• Exercise: Every line in the listing below from the one with "PosInf, _ => Some false" through the one with "Definition ge (x" is to be reproduced exactly, both ends included; leave out the rest.

Input Start Marker

(* ===== verification/ThreadLocalThreads.v ===== *)
(** * ThreadLocalThreads: thread-local storage used by several threads at once

    The operations of [thread_local_storage/thread_local_ptr.rs] and
    [thread_local_storage/thread_local.rs] interleaved.  What a thread does
    under the registry's mutex is one step, but for the removal of a column,
    which holds the mutex for one step per row it visits; everything else a
    thread touches without the mutex, its own row and its cells, it touches in
    steps of its own.  Clients may use a column only while they own its
    [ThreadLocalPtr] and drop it when no thread is using it; the closures they
    pass may use other columns.  The functions of the steps are those of
    [ThreadLocal]. *)

From S2P Require Import Prelude ThreadLocal.

(** ** Threads *)

Inductive access := KInit | KGet | KGetOrInit | KGetOrInitMut.

(** Where a thread is inside an operation on column [c]: before it tests
    whether its row is registered, waiting to register it, before it tests the
    row's length, waiting to grow the row, holding a reference to its cell, in
    [init] (of [get_or_init_mut] or not), in the closure of [get_or_init_mut] with the object, waiting to
    remove the column, about to visit a row of it, waiting to drop its own row.
    A reference into the row's vector names the buffer [b] it points into. *)

Inductive frame :=
| FEnter (k : access) (c : Z)
| FRegister (k : access) (c : Z)
| FLen (k : access) (c : Z)
| FResize (k : access) (c : Z)
| FCell (k : access) (c : Z) (b : nat)
| FInit (mut : bool) (c : Z) (b : nat)
| FUse (c v : Z)
| FDrop (c : Z)
| FWalk (c : Z) (h : option UnrefHandler) (nx : option nat)
| FExit.

(** A thread has a stack of operations, the innermost first, since [init] and
    the closures may start others; [th_buf] is the buffer its row has now. *)

Record tthread := mkThread { th_stack : list frame; th_buf : nat; th_gone : bool }.

Definition thread_new : tthread := mkThread [] 0 false.

(** [ts_live] are the columns whose [ThreadLocalPtr] a client owns, and
    [ts_got] the objects [get] and [get_or_init] have returned. *)

Record tls_threads := mkTls {
  ts_meta : ThreadMetaGlobal;
  ts_mu : option nat;
  ts_live : gset Z;
  ts_threads : gmap nat tthread;
  ts_got : list (nat * Z * Z)
}.

Definition tls_start : tls_threads := mkTls ThreadMetaGlobal_new None ∅ ∅ [].

Definition thr (s : tls_threads) (t : nat) : tthread := default thread_new (ts_threads s !! t).
Definition stack (s : tls_threads) (t : nat) : list frame := th_stack (thr s t).

Definition set_thr (s : tls_threads) (t : nat) (th : tthread) : tls_threads :=
  mkTls (ts_meta s) (ts_mu s) (ts_live s) (<[t := th]> (ts_threads s)) (ts_got s).
Definition set_stack (s : tls_threads) (t : nat) (st : list frame) : tls_threads :=
  set_thr s t (mkThread st (th_buf (thr s t)) (th_gone (thr s t))).
Definition set_meta (s : tls_threads) (m : ThreadMetaGlobal) : tls_threads :=
  mkTls m (ts_mu s) (ts_live s) (ts_threads s) (ts_got s).
Definition set_mu (s : tls_threads) (mu : option nat) : tls_threads :=
  mkTls (ts_meta s) mu (ts_live s) (ts_threads s) (ts_got s).
Definition set_live (s : tls_threads) (live : gset Z) : tls_threads :=
  mkTls (ts_meta s) (ts_mu s) live (ts_threads s) (ts_got s).
Definition add_got (s : tls_threads) (t : nat) (c v : Z) : tls_threads :=
  mkTls (ts_meta s) (ts_mu s) (ts_live s) (ts_threads s) ((t, c, v) :: ts_got s).

(** ** Steps inside an operation *)

(* @src crates/engine/src/thread_local_storage/thread_local.rs:144-147 ThreadData::ensure_registered *)
Definition row_registered (m : ThreadMetaGlobal) (t : nat) : bool :=
  match tm_rows m !! S t with Some d => registered d | None => false end.

(** The test of the length and the growth of a row, which may move its
    buffer.  The length is tested again under the mutex. *)

(* @src crates/engine/src/thread_local_storage/thread_local.rs:256-262 ThreadData::with_tlp_ptr *)
Definition grow_row (p : profile) (m : ThreadMetaGlobal) (t : nat) (c : Z) : outcome (ThreadMetaGlobal * bool) :=
  '(_, d) ← row (tm_rows m) (Some (S t));
  if decide (len (entries d) <= c) then
    n ← add_w p usize_bits c 1;
    rows ← set_row_entries (tm_rows m) (S t) (vec_resize (entries d) n None);
    Done (set_rows m rows, true)
  else Done (m, false).

(** The cell behind a reference, and a store to it. *)

(* @src crates/engine/src/thread_local_storage/thread_local.rs:264-268 ThreadData::with_tlp_ptr *)
Definition cell_ref (s : tls_threads) (t : nat) (c : Z) (b : nat) : outcome (option Z) :=
  if negb (b =? th_buf (thr s t))%nat then UB "cell of a buffer that was freed"
  else
    '(_, d) ← row (tm_rows (ts_meta s)) (Some (S t));
    match entries d !! Z.to_nat c with None => Panic "index out of bounds" | Some cell => Done cell end.

(* @src crates/engine/src/thread_local_storage/thread_local_ptr.rs:129-129 ThreadLocalPtr::init *)
Definition cell_store (s : tls_threads) (t : nat) (c v : Z) : outcome tls_threads :=
  '(_, d) ← row (tm_rows (ts_meta s)) (Some (S t));
  rows ← set_row_entries (tm_rows (ts_meta s)) (S t) (<[Z.to_nat c := Some v]> (entries d));
  Done (set_meta s (set_rows (ts_meta s) rows)).
(** The walk along the free list, with the lock held. *)

(* @src crates/mem/src/hazard/domain.rs:361-369 HzdDomain::try_acquire_available_locked *)
Fixpoint walk_available (fuel : nat) (d : HzdDomain) (N : nat) (tail : nat) (next : option nat) (n : nat)
  : outcome (nat * option nat * nat) :=
  match next with
  | Some nx =>
      if decide (n < N)%nat then
        match fuel with
        | O => NoFuel
        | S fuel =>
            '(_, c) ← rec_at d (Some nx, false);
            walk_available fuel d N nx (hz_available c) (n + 1)
        end
      else Done (tail, next, n)
  | None => Done (tail, next, n)
  end.

(* @src crates/mem/src/hazard/domain.rs:334-382 HzdDomain::try_acquire_available_locked *)
Definition try_acquire_available_locked (p : profile) (d : HzdDomain) (N : nat) (stolen_head : tagged)
  : outcome (HzdDomain * nat * nat) :=
  _ ← debug_assert p (bool_decide (1 <= N)%nat) "N >= 1";
  '(tail, c) ← rec_at d stolen_head;
  let head := tail in
  '(tail, next, n) ← walk_available N d N tail (hz_available c) 1;
  let d := set_avail d (next, false) in
  d ← upd_rec d tail (set_available None);
  Done (d, head, n).

(** One turn of the loop, after the head has been loaded: [None] is another
    turn. *)

(* @src crates/mem/src/hazard/domain.rs:300-326 HzdDomain::try_acquire_available *)
Definition try_lock (p : profile) (d : HzdDomain) (N : nat) (loaded : tagged)
  : outcome (HzdDomain * option (option nat * nat)) :=
  let locked := avail_head (hazard_pointers d) in
  let d := set_avail d (locked.1, true) in
  if negb locked.2 then
    '(d, ptr, n) ← try_acquire_available_locked p d N loaded;
    _ ← debug_assert p (bool_decide (1 <= n)%nat) "Head available was not null";
    _ ← debug_assert p (bool_decide (n <= N)%nat) "n <= N";
    Done (d, Some (Some ptr, n))
  else Done (d, None).

(* @src crates/mem/src/hazard/domain.rs:283-328 HzdDomain::try_acquire_available *)
Fixpoint try_acquire_available (fuel : nat) (p : profile) (d : HzdDomain) (N : nat)
  : outcome (HzdDomain * option nat * nat) :=
  match fuel with
  | O => NoFuel
  | S fuel =>
      _ ← debug_assert p (bool_decide (1 <= N)%nat) "N >= 1";
      let loaded := avail_head (hazard_pointers d) in
      if decide (loaded = (None, false)) then Done (d, None, 0%nat)
      else
        '(d, r) ← try_lock p d N loaded;
        match r with
        | Some (ptr, n) => Done (d, ptr, n)
        | None => try_acquire_available fuel p d N
        end
  end.
(* ===== verification/HazardThreads.v ===== *)
(** * HazardThreads: one hazard domain, many threads

    [acquire_many] and [release_many] of [mem/src/hazard/domain.rs]
    interleaved.  A step is one access to a field that threads share: the head
    of the free list with its lock bit, the head of the list of all records,
    the counter, and the links of records.  The data are those of [Hazard];
    the values of the hazard pointers themselves are the subject of
    [HazardProtect] and play no part here. *)

From S2P Require Import Prelude Hazard.
Local Open Scope Z_scope.

(** ** Threads *)

(** Where a thread is: in the loop of [try_acquire_available]; with the lock,
    walking along the free list, storing its rest and cutting off what was
    taken; filling the array from the chain [head], with [k] slots to go;
    linking a new record; and in the loop of [push_available]. *)

Inductive hzpc :=
| HtLoad (N : nat)
| HtLock (N : nat) (loaded : tagged)
| HtWalk (N : nat) (head tail : tagged) (n : nat)
| HtUnlock (N : nat) (head tail : tagged) (n : nat) (next : option nat)
| HtCut (N : nat) (head tail : tagged) (n : nat)
| HtFill (k : nat) (head : tagged) (tail : option nat) (acc : list nat)
| HtNew (k : nat) (tail : option nat) (acc : list nat) (rec : nat) (head : option nat)
| HtCount (k : nat) (tail : option nat) (acc : list nat) (rec : nat)
| HtLink (k : nat) (tail : option nat) (acc : list nat) (rec : nat)
| HtPush (head tail : nat)
| HtPushCas (head tail : nat) (avail : tagged).

(** A step goes on, returns an array, or has released one. *)

Inductive hznext :=
| HGo (pc : hzpc)
| HGot (records : list nat)
| HReleased.

(** [ht_held] are the arrays callers hold. *)

Record hthreads := mkHT {
  ht_domain : HzdDomain;
  ht_pcs : gmap nat hzpc;
  ht_held : list (list nat)
}.

Definition set_head (d : HzdDomain) (h : option nat) : HzdDomain :=
  mkHzdDomain (mkHazPtrRecs h (avail_head (hazard_pointers d)) (hp_count (hazard_pointers d))) (hd_recs d).

Definition add_count (d : HzdDomain) : HzdDomain :=
  let hp := hazard_pointers d in
  mkHzdDomain (mkHazPtrRecs (hp_head hp) (avail_head hp) (wrap usize_bits (hp_count hp + 1))) (hd_recs d).

(** ** Steps *)

Section steps.
Context (p : profile).

(** The loop of [try_acquire_available], up to the lock. *)

(* @src crates/mem/src/hazard/domain.rs:283-328 HzdDomain::try_acquire_available *)
Definition acquire_step (d : HzdDomain) (N : nat) (loaded : option tagged) : outcome (HzdDomain * hznext) :=
  match loaded with
  | None =>
      _ ← debug_assert p (bool_decide (1 <= N)%nat) "N >= 1";
      let avail := avail_head (hazard_pointers d) in
      Done (d, HGo (if decide (avail = (None, false)) then HtFill N (None, false) None [] else HtLock N avail))
  | Some loaded =>
      let locked := avail_head (hazard_pointers d) in
      let d := set_avail d (locked.1, true) in
      Done (d, HGo (if negb locked.2 then HtWalk N loaded loaded 1 else HtLoad N))
  end.

(** The walk along the free list, with the lock. *)

(* @src crates/mem/src/hazard/domain.rs:354-369 HzdDomain::try_acquire_available_locked *)
Definition walk_step (d : HzdDomain) (N : nat) (head tail : tagged) (n : nat) : outcome (HzdDomain * hznext) :=
  _ ← debug_assert p (bool_decide (1 <= N)%nat) "N >= 1";
  '(_, c) ← rec_at d tail;
  let next := hz_available c in
  Done (d, HGo match next with
               | Some nx => if decide (n < N)%nat then HtWalk N head (Some nx, false) (n + 1) else HtUnlock N head tail n next
               | None => HtUnlock N head tail n next
               end).

(* @src crates/mem/src/hazard/domain.rs:376-381 HzdDomain::try_acquire_available_locked *)
Definition cut_step (d : HzdDomain) (N : nat) (head tail : tagged) (n : nat) : outcome (HzdDomain * hznext) :=
  '(tail, _) ← rec_at d tail;
  d ← upd_rec d tail (set_available None);
  _ ← debug_assert p (bool_decide (1 <= n)%nat) "Head available was not null";
  _ ← debug_assert p (bool_decide (n <= N)%nat) "n <= N";
  _ ← rust_assert (bool_decide (n <= N)%nat) "n <= N";
  Done (d, HGo (HtFill N head None [])).

(** One slot of the array: the next record of the chain, or a new one. *)

(* @src crates/mem/src/hazard/domain.rs:262-280 HzdDomain::acquire_many *)
Definition fill_step (d : HzdDomain) (k : nat) (head : tagged) (tail : option nat) (acc : list nat)
  : outcome (HzdDomain * hznext) :=
  match k with
  | O => Done (d, HGot acc)
  | S k' =>
      if decide (head = (None, false)) then
        let rec := length (hd_recs d) in
        let d := mkHzdDomain (hazard_pointers d) (hd_recs d ++ [mkHzdPtrRec None None None]) in
        Done (d, HGo (HtNew k tail acc rec (hp_head (hazard_pointers d))))
      else
        '(h, c) ← rec_at d head;
        Done (d, HGo (HtFill k' (hz_available c, false) (Some h) (acc ++ [h])))
  end.

(** A weak exchange may fail although the head is the expected one. *)

(* @src crates/mem/src/hazard/domain.rs:219-239 HzdDomain::acquire_new_rec *)
Definition link_head_step (spurious : bool) (d : HzdDomain) (k : nat) (tail : option nat) (acc : list nat) (rec : nat)
    (head : option nat) : outcome (HzdDomain * hznext) :=
  d ← upd_rec d rec (set_next head);
  if decide (spurious = false /\ hp_head (hazard_pointers d) = head)
  then Done (set_head d (Some rec), HGo (HtCount k tail acc rec))
  else Done (d, HGo (HtNew k tail acc rec (hp_head (hazard_pointers d)))).

(* @src crates/mem/src/hazard/domain.rs:397-427 HzdDomain::push_available *)
Definition push_step (d : HzdDomain) (head tail : nat) (loaded : option tagged) : outcome (HzdDomain * hznext) :=
  match loaded with
  | None =>
      let avail := avail_head (hazard_pointers d) in
      if negb avail.2 then
        d ← upd_rec d tail (set_available avail.1);
        Done (d, HGo (HtPushCas head tail avail))
      else Done (d, HGo (HtPush head tail))
  | Some avail =>
      if decide (avail_head (hazard_pointers d) = avail) then Done (set_avail d (Some head, false), HReleased)
      else Done (d, HGo (HtPush head tail))
  end.

Definition hz_step (spurious : bool) (d : HzdDomain) (pc : hzpc) : outcome (HzdDomain * hznext) :=
  match pc with
  | HtLoad N => acquire_step d N None
  | HtLock N loaded => acquire_step d N (Some loaded)
  | HtWalk N head tail n => walk_step d N head tail n
  | HtUnlock N head tail n next => Done (set_avail d (next, false), HGo (HtCut N head tail n))
  | HtCut N head tail n => cut_step d N head tail n
  | HtFill k head tail acc => fill_step d k head tail acc
  | HtNew k tail acc rec head => link_head_step spurious d k tail acc rec head
  | HtCount k tail acc rec => Done (add_count d, HGo (HtLink k tail acc rec))
  | HtLink k tail acc rec =>
      d ← match tail with Some t => upd_rec d t (set_available (Some rec)) | None => Done d end;
      Done (d, HGo (HtFill (k - 1) (None, false) (Some rec) (acc ++ [rec])))
  | HtPush head tail => push_step d head tail None
  | HtPushCas head tail avail => push_step d head tail (Some avail)
  end.

(** The start of a release, which reads only the caller's records. *)

(* @src crates/mem/src/hazard/domain.rs:389-398 HzdDomain::release_many *)
Definition release_begin_many (d : HzdDomain) (records : list nat) : outcome hzpc :=
  match records, last records with
  | head :: _, Some tail =>
      '(_, c) ← rec_at d (Some tail, false);
      _ ← rust_assert (bool_decide (hz_available c = None)) "tail.available is null";
      _ ← debug_assert p (bool_decide (hz_available c = None)) "tail.available is null";
      Done (HtPush head tail)
  | _, _ => Panic "index out of bounds"
  end.

(** Events: a thread starts to acquire [N] records or to release the array
    held at position [i], or takes its next step, in which a weak exchange may
    fail.  A thread inside an operation starts no other one. *)

Inductive hz_event :=
| HzAcquire (t N : nat)
| HzRelease (t i : nat)
| HzRun (t : nat) (spurious : bool).

Definition hz_event_step (s : hthreads) (e : hz_event) : outcome hthreads :=
  let '(mkHT d pcs held) := s in
  match e with
  | HzAcquire t N =>
      match pcs !! t with
      | Some _ => Done s
      | None => if decide (1 <= N)%nat then Done (mkHT d (<[t := HtLoad N]> pcs) held) else Done s
      end
  | HzRelease t i =>
      match pcs !! t, held !! i with
      | None, Some records => pc ← release_begin_many d records; Done (mkHT d (<[t := pc]> pcs) (delete i held))
      | _, _ => Done s
      end
  | HzRun t spurious =>
      match pcs !! t with
      | None => Done s
      | Some pc =>
          '(d, n) ← hz_step spurious d pc;
          Done match n with
               | HGo pc => mkHT d (<[t := pc]> pcs) held
               | HGot records => mkHT d (delete t pcs) (records :: held)
               | HReleased => mkHT d (delete t pcs) held
               end
      end
  end.

Fixpoint hz_events (s : hthreads) (evs : list hz_event) : outcome hthreads :=
  match evs with
  | [] => Done s
  | e :: evs => s ← hz_event_step s e; hz_events s evs
  end.

(** An event takes the lock on another head than the one the thread loaded:
    what goes wrong in [hazard_double_acquire]. *)

Definition stale_lock (s : hthreads) (e : hz_event) : bool :=
  match e with
  | HzRun t _ =>
      match ht_pcs s !! t with
      | Some (HtLock N loaded) =>
          let avail := avail_head (hazard_pointers (ht_domain s)) in
          negb avail.2 && negb (bool_decide (avail = loaded))
      | _ => false
      end
  | _ => false
  end.

Fixpoint never_stale (s : hthreads) (evs : list hz_event) : bool :=
  match evs with
  | [] => true
  | e :: evs =>
      negb (stale_lock s e) && match hz_event_step s e with Done s => never_stale s evs | _ => true end
  end.
End steps.

Definition hz_start : hthreads := mkHT HzdDomain_new ∅ [].

(** ** Chains *)

(** [achain] is a chain that ends; the last link of [apath] may be anything. *)

Fixpoint apath (d : HzdDomain) (rs : list nat) : Prop :=
  match rs with
  | [] => True
  | r :: rest => match rest with [] => True | q :: _ => avail d r = Some (Some q) /\ apath d rest end
  end.

Fixpoint nchain (d : HzdDomain) (rs : list nat) : Prop :=
  match rs with
  | [] => True
  | r :: rs => nextd d r = Some (head rs) /\ nchain d rs
  end.
(** ** Runs of the page *)

Lemma facetsEffect_wellFormed s : wellFormed s -> wellFormed (facetsEffect s).
Proof.
  intros (Hsel & Hsorted & Hdisp & Hmax).
  assert (Hc : results s = [] \/ results s <> [])
    by (destruct (results s); [now left|right; discriminate]).
  destruct Hc as [E|Hne].
  - unfold facetsEffect. rewrite E. cbn. repeat split; assumption.
  - destruct (facetsEffect_cells s Hne) as (_ & Hs & Ha & Hm & _).
    unfold wellFormed. rewrite Hs, Ha, Hm.
    pose proof (facetFold_tags (results s) [] 0) as Htags.
    pose proof (facetFold_NoDup (results s) [] 0 (NoDup_nil _)) as Hnd.
    destruct (facetFold_max (results s) [] 0) as (Hge & _ & _).
    repeat split; [exact Hsel| | |exact Hge].
    + apply strictly_sorted.
      * eapply Permutation_NoDup; [apply sort_perm|exact Hnd].
      * apply sort_sorted; [apply String.leb_total|apply string_leb_trans].
    + intros t Ht. apply Permutation_in with (l' := fst (fold_left facetStep (results s) ([], 0))) in Ht;
        [|symmetry; apply sort_perm].
      apply Htags in Ht. destruct Ht as [[]|(r & ts & _ & _ & _ & H)]. exact H.
Qed.

Lemma toggle_NoDup tag s :
  NoDup (selectedTags s) -> NoDup (selectedTags (toggleTagFilter tag s)).
Proof.
  intro H. rewrite toggle_selected.
  destruct (Js.includes (selectedTags s) tag) eqn:E; [now apply NoDup_filter|].
  apply NoDup_app; [exact H|repeat constructor; intros []|].
  intros x Hx [<-|[]]. apply includes_In in Hx. congruence.
Qed.
(** * hono-commerce: session, token and rate-limit core

    A shallow embedding of the session manager
    ([infrastructure/auth/session.service.ts]), the token service
    ([infrastructure/auth/jwt.service.ts]), the rate limiter
    ([infrastructure/cache/rate-limit.service.ts]), the [authenticate]
    middleware and [AuthService.refreshToken], with the properties the
    specification states about them.

    Conventions of the embedding.
    - Time is the millisecond clock of [Date.now()]; every operation takes
      the reading [now] of the clock during the call.
    - The PostgreSQL tables are lists of rows in insertion order; a query
      without [orderBy] returns the rows in table order, [orderBy] is a
      stable sort, [limit(1)] keeps the head.  The database answers every
      query (its failures are not modelled); Redis may be unreachable, in
      which case every command throws, as the [try/catch] blocks of the
      services expect.
    - JavaScript values that the code coerces ([Number(..)], [!x],
      [x * 1000], [||]) are modelled with the coercions of the language
      written out.  Numbers are exact decimals [m * 10^e]; the rounding of
      doubles is not modelled. *)

From Stdlib Require Import ZArith String Ascii List Bool Lia.
From Stdlib Require Sorted.
From stdpp Require Import base option gmap strings list fin_maps pretty.

Local Open Scope string_scope.
Local Open Scope list_scope.
Local Open Scope Z_scope.

#[local] Set Warnings "-register-all".

(* ===================================================================== *)
(** * JavaScript numbers and the String-to-Number conversion *)
(* ===================================================================== *)

Module JS.

(** A JavaScript number: NaN, the infinities, or the decimal [m * 10^e]. *)
Inductive JSNum : Type :=
| NaN
| PosInf
| NegInf
| Dec (m e : Z).

Definition of_Z (z : Z) : JSNum := Dec z 0.

(** [m1 * 10^e1 < m2 * 10^e2], both sides scaled to the smaller exponent. *)
Definition dec_ltb (m1 e1 m2 e2 : Z) : bool :=
  let e := Z.min e1 e2 in
  (m1 * 10 ^ (e1 - e)) <? (m2 * 10 ^ (e2 - e)).

(** The abstract relational comparison [x < y]; [None] is "undefined",
    the answer when an operand is NaN. *)
Definition compare_lt (x y : JSNum) : option bool :=
  match x, y with
  | NaN, _ | _, NaN => None
  | PosInf, _ => Some false
  | _, PosInf => Some true
  | _, NegInf => Some false
  | NegInf, _ => Some true
  | Dec m1 e1, Dec m2 e2 => Some (dec_ltb m1 e1 m2 e2)
  end.

(** [x < y] *)
Definition lt (x y : JSNum) : bool :=
  match compare_lt x y with Some b => b | None => false end.

(** [x >= y]: the negation of [x < y], but false when that is undefined. *)
Definition ge (x y : JSNum) : bool :=
  match compare_lt x y with Some b => negb b | None => false end.

(** [x * k] for an integer constant [k > 0]. *)
Definition mul_const (x : JSNum) (k : Z) : JSNum :=
  match x with
  | Dec m e => Dec (m * k) e
  | other => other
  end.

Definition neg (x : JSNum) : JSNum :=
  match x with
  | NaN => NaN
  | PosInf => NegInf
  | NegInf => PosInf
  | Dec m e => Dec (- m) e
  end.

(** ** Characters *)

Definition code (c : ascii) : Z := Z.of_N (N_of_ascii c).

Definition is_digit (c : ascii) : bool := (48 <=? code c) && (code c <=? 57).

Definition is_hex (c : ascii) : bool :=
  is_digit c || ((97 <=? code c) && (code c <=? 102))
             || ((65 <=? code c) && (code c <=? 70)).

Definition digit_val (c : ascii) : Z := code c - 48.

Definition hex_val (c : ascii) : Z :=
  if is_digit c then code c - 48
  else if 97 <=? code c then code c - 87
  else code c - 55.

(** StrWhiteSpaceChar, restricted to one-byte characters:
    TAB, LF, VT, FF, CR and SP. *)
Definition is_str_ws (c : ascii) : bool :=
  ((9 <=? code c) && (code c <=? 13)) || (code c =? 32).

Fixpoint span (p : ascii -> bool) (l : list ascii) : list ascii * list ascii :=
  match l with
  | c :: r => if p c then let (a, b) := span p r in (c :: a, b) else ([], l)
  | [] => ([], [])
  end.

Fixpoint drop_while (p : ascii -> bool) (l : list ascii) : list ascii :=
  match l with
  | c :: r => if p c then drop_while p r else l
  | [] => []
  end.

Definition trim (l : list ascii) : list ascii :=
  rev (drop_while is_str_ws (rev (drop_while is_str_ws l))).

(** The value of a run of digits in the given radix. *)
Definition digits_val (radix : Z) (val : ascii -> Z) (ds : list ascii) : Z :=
  fold_left (fun a c => radix * a + val c) ds 0.

Definition is_empty (l : list ascii) : bool :=
  match l with [] => true | _ => false end.

(** ** StringToNumber (ECMA-262, 7.1.4.1) *)

(** [ExponentPart_opt] followed by the end of the literal: the exponent, or
    [None] when the text is not of that form. *)
Definition exponent_part (l : list ascii) : option Z :=
  match l with
  | [] => Some 0
  | c :: r =>
      if (code c =? 101) || (code c =? 69) then
        let '(sgn, r') :=
          match r with
          | s :: r0 =>
              if code s =? 43 then (1, r0)
              else if code s =? 45 then (-1, r0)
              else (1, r)
          | [] => (1, r)
          end in
        let (ds, rest) := span is_digit r' in
        if is_empty ds || negb (is_empty rest) then None
        else Some (sgn * digits_val 10 digit_val ds)
      else None
  end.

Input End Marker

• Answer below:
  | PosInf, _ => Some false
  | _, PosInf => Some true
  | _, NegInf => Some false
  | NegInf, _ => Some true
  | Dec m1 e1, Dec m2 e2 => Some (dec_ltb m1 e1 m2 e2)
  end.

(** [x < y] *)
Definition lt (x y : JSNum) : bool :=
  match compare_lt x y with Some b => b | None => false end.

(** [x >= y]: the negation of [x < y], but false when that is undefined. *)
Definition ge (x y : JSNum) : bool :=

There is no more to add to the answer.